- Coat of arms
- Location of Wildflecken within Bad Kissingen district
- Wildflecken Wildflecken
- Coordinates: 50°22′N 09°55′E﻿ / ﻿50.367°N 9.917°E
- Country: Germany
- State: Bavaria
- Admin. region: Unterfranken
- District: Bad Kissingen

Government
- • Mayor (2020–26): Gerd Kleinhenz

Area
- • Total: 77.56 km^{2} (29.95 sq mi)
- Elevation: 516 m (1,693 ft)

Population (2024-12-31)
- • Total: 2,876
- • Density: 37/km^{2} (96/sq mi)
- Time zone: UTC+01:00 (CET)
- • Summer (DST): UTC+02:00 (CEST)
- Postal codes: 97772
- Dialling codes: 09745, 09749
- Vehicle registration: KG, BRK, HAB
- Website: www.wildflecken.de

= Wildflecken =

Wildflecken is a municipality in the Bad Kissingen district, at the border of northwestern Bavaria and southern Hesse. In 2022, its population was 2,935; the postal code is 97772 (US Forces used APO NY 09026 until July 15, 1991, when APO/FPO/DPO addresses got their own "state" codes, when "NY" became "AE"). Wildflecken is in the picturesque Rhön Mountains.

==Army base==
In 1937, the German Army established a large training area northeast of the village, large enough to house some 9,000 troops and 1,500 mounts. The camp (Camp Wildflecken) provings were primarily used by the land forces of the Wehrmacht and the Waffen-SS. During the war, several Wehrmacht and Waffen-SS divisions each were activated and trained for combat in Wildflecken. Also located in the area were an ammunition factory and two camps holding Russian, Belgian and French prisoners of war.

In April 1945, elements of the U.S. 14th Armored Division took control of the camp and the training area.

From April 1945 to 1951, the base was a displaced persons camp housing approximately 20,000 displaced persons (DPs) primarily of Polish origin, operated first by UNRRA, then by IRO. A Polish cemetery holds the camp's residents who died during those five years.

After 1951, its range served as a US Army training base operated by the 7th Army Training Command in Grafenwöhr, and it was home station for several Army units including armored, mechanized infantry, military intelligence and logistics units (most notably the 373d Armored Infantry Brigade of the 19th (later 4th) Armored Group). It also served as a base for West German Bundesgrenzschutz (border police) units and later for the new German Army.

Dubbed "The Top of the Rock" by American troops, the small post was among the most feared and disliked of all training areas due to high altitude and extreme weather conditions. It featured ranges for tanks, artillery and basic training facilities. Additionally, it was one of only a few training sites allowed by the German government to utilize CS gas in training.

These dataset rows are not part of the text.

Definition wf (vc : VertexCollector P) : Prop :=
  is_u32 (curVertexCount P vc) /\ is_u32 (curIndexCount P vc)
  /\ is_u32 (curPrimitiveCount P vc) /\ is_u32 (curTransformCount P vc)
  /\ forall k f, filters P vc !! k = Some f -> wf_bucket k f.

(** Two collectors that differ at most in what their staging memory holds. *)
Definition same_but_staging (a b : VertexCollector P) : Prop :=
  filtersFlags P a = filtersFlags P b
  /\ vertBuffer_size P a = vertBuffer_size P b
  /\ vertBuffer_address P a = vertBuffer_address P b
  /\ indexBuffer_address P a = indexBuffer_address P b
  /\ transformsBuffer_address P a = transformsBuffer_address P b
  /\ curVertexCount P a = curVertexCount P b
  /\ curIndexCount P a = curIndexCount P b
  /\ curPrimitiveCount P a = curPrimitiveCount P b
  /\ curTransformCount P a = curTransformCount P b
  /\ filters P a = filters P b.

(** The copies of one [CopyFromStaging], as the specification words them:
    one per counter that is not zero, of counter times element size bytes. *)
Definition copies_in_use (vc : VertexCollector P) : list Command :=
  (if curVertexCount P vc =? 0 then []
   else [vkCmdCopyBuffer stagingVertBuffer vertBuffer
           [mkBufferCopy 0 0 (curVertexCount P vc * sizeof_ShVertex)]])
  ++ (if curIndexCount P vc =? 0 then []
      else [vkCmdCopyBuffer stagingIndexBuffer indexBuffer
              [mkBufferCopy 0 0 (curIndexCount P vc * sizeof_uint32_t)]])
  ++ (if curTransformCount P vc =? 0 then []
      else [vkCmdCopyBuffer stagingTransformsBuffer transformsBuffer
              [mkBufferCopy 0 0
                 (curTransformCount P vc * sizeof_VkTransformMatrixKHR)]]).

Definition no_counts (vc : VertexCollector P) : Prop :=
  curVertexCount P vc = 0 /\ curIndexCount P vc = 0 /\ curTransformCount P vc = 0.

(** What [AddPrimitive] returns, the states left aside. *)
Definition AddPrimitive_returns (mgr : GeomInfoManager) (vc : VertexCollector P)
    (s : Submission) : option bool :=
  (fun r => returned (fst (fst r))) <$> submit mgr vc s.

End Runs.

Arguments mkSubmission {P}.
Arguments s_frameIndex {P}.
Arguments s_parentMesh {P}.
Arguments s_info {P}.
Arguments s_layerTextures {P}.
Arguments s_layerColors {P}.

(** ** A small instance

    Three axes of flag bits as in the filter-type header (change frequency
    in bits 0-2, pass-through from bit 3, primary visibility from bit 6);
    the mesh descriptor is reduced to the filter key it yields, vertices and
    transforms to numbers, and every group has room for three geometries. *)
Module Small.

Definition static_opaque_world : Z := 73.    (* 1 | 8 | 64 *)
Definition dynamic_opaque_world : Z := 76.   (* 4 | 8 | 64 *)

Definition platform : Platform :=
  {| RgPrimitiveVertex := Z;
     RgTransform := Z;
     RgMeshInfo := Z;
     CF_STATIC_NON_MOVABLE := 1;
     CF_STATIC_MOVABLE := 2;
     CF_DYNAMIC := 4;
     PT_OPAQUE := 8;
     VertexCollectorFilterTypeFlags_GetForGeometry := fun mesh _ => mesh;
     VertexCollectorFilterTypeFlags_GetAmountInGlobalArray := fun _ => 3;
     VertexCollectorFilterTypeFlags_IterateOverFlags :=
       [static_opaque_world; 74; dynamic_opaque_world];
     UniqueID_MakeForPrimitive := fun mesh info => mesh;
     GeomInfoManager_GetPrimitiveFlags := fun _ => 0 |}.

Definition no_layers : Layers MaterialTextures :=
  mkLayers (mkTextures (0, 0, 0)) (mkTextures (0, 0, 0))
    (mkTextures (0, 0, 0)) (mkTextures (0, 0, 0)).

Definition white : Layers Z :=
  mkLayers UINT32_MAX UINT32_MAX UINT32_MAX UINT32_MAX.

(** A triangle without indices. *)
Definition triangle : RgMeshPrimitiveInfo Z Z := mkPrimitive [10; 11; 12] 3 None 0 7.

(** A quad: four vertices, two indexed triangles. *)
Definition quad : RgMeshPrimitiveInfo Z Z :=
  mkPrimitive [20; 21; 22; 23] 4 (Some [0; 1; 2; 2; 3; 0]) 6 7.

Definition sub (key : Z) (info : RgMeshPrimitiveInfo Z Z) : Submission platform :=
  mkSubmission (P := platform) 0 key info no_layers white.

(** A collector for static geometry, with room for the static maximum. *)
Definition fresh : option (VertexCollector platform) :=
  VertexCollector_new platform (Some []) (MAX_STATIC_VERTEX_COUNT * sizeof_ShVertex)
    4096 8192 12288 (Z.lor 1 (Z.lor 8 64)).

Definition fresh_dynamic : option (VertexCollector platform) :=
  VertexCollector_new platform (Some []) (MAX_DYNAMIC_VERTEX_COUNT * sizeof_ShVertex)
    4096 8192 12288 (Z.lor 4 (Z.lor 8 64)).

Definition empty_collector : VertexCollector platform :=
  mkCollector platform 0 0 0 0 0 0 0 0 0 ∅ ∅ ∅ ∅.

(** The collector and the registry after the calls of [subs] on [fresh] and
    an empty registry. *)
Definition collector_after (subs : list (Submission platform))
    : VertexCollector platform :=
  default empty_collector
    (vc ← fresh; r ← run platform [] vc subs; Some (snd r)).

Definition registry_after (subs : list (Submission platform)) : GeomInfoManager :=
  default [] (vc ← fresh; r ← run platform [] vc subs; Some (snd (fst r))).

American units stationed at Wildflecken include:
- 2/15th Infantry Battalion
- 1/68th Armor Battalion
- HHB 1st Battalion, 1st Air Defense Artillery Regiment (MIM-23 Hawk) from Butzbach to Wildflecken in May 1976. The Fire Distribution Section moved from Fulda at the same time. Established primitive Tac Site on hill top outside training center.
- 3rd Battalion, 52nd Air Defense Artillery Regiment. Only Headquarters & Headquarters Battery (HHB), Service Battery and B Battery were stationed at Wildflecken. A Battery was located in Bad Kissingen, C Battery in Fulda, and D Battery in Schweinfurt. The unit's mission was to provide air defense against a potential East Block attack of Germany during the Cold War using Improved-Hawk missiles.
- 108th Military Intelligence Battalion
- 48 Maintenance Company
- 536th Military Police Company
- 54th Combat Engineer Battalion
- 144th Ordnance Company
- 23rd Medical Detachment - outpatient care, first aid; dispensary of the 33rd Field Hospital, US Army Hospital Würzburg, Wuerzburg MEDDAC/DENTAC, Würzburg American Hospital; headquarters for the Wuerzburg Medical Service Area
- 2/11th Armored Cavalry Regiment. In early 1992, the squadron moved from Daley Barracks in Bad Kissingen to Wildflecken, where it remained until stood down in 1994.

The Wildflecken Kaserne was decommissioned by the US Army and transferred to Germany in 1994 after a drawdown that began in 1991.

Currently, it is home of the German Army Combat Simulation Center. The training area is primarily used by the German Infantry School.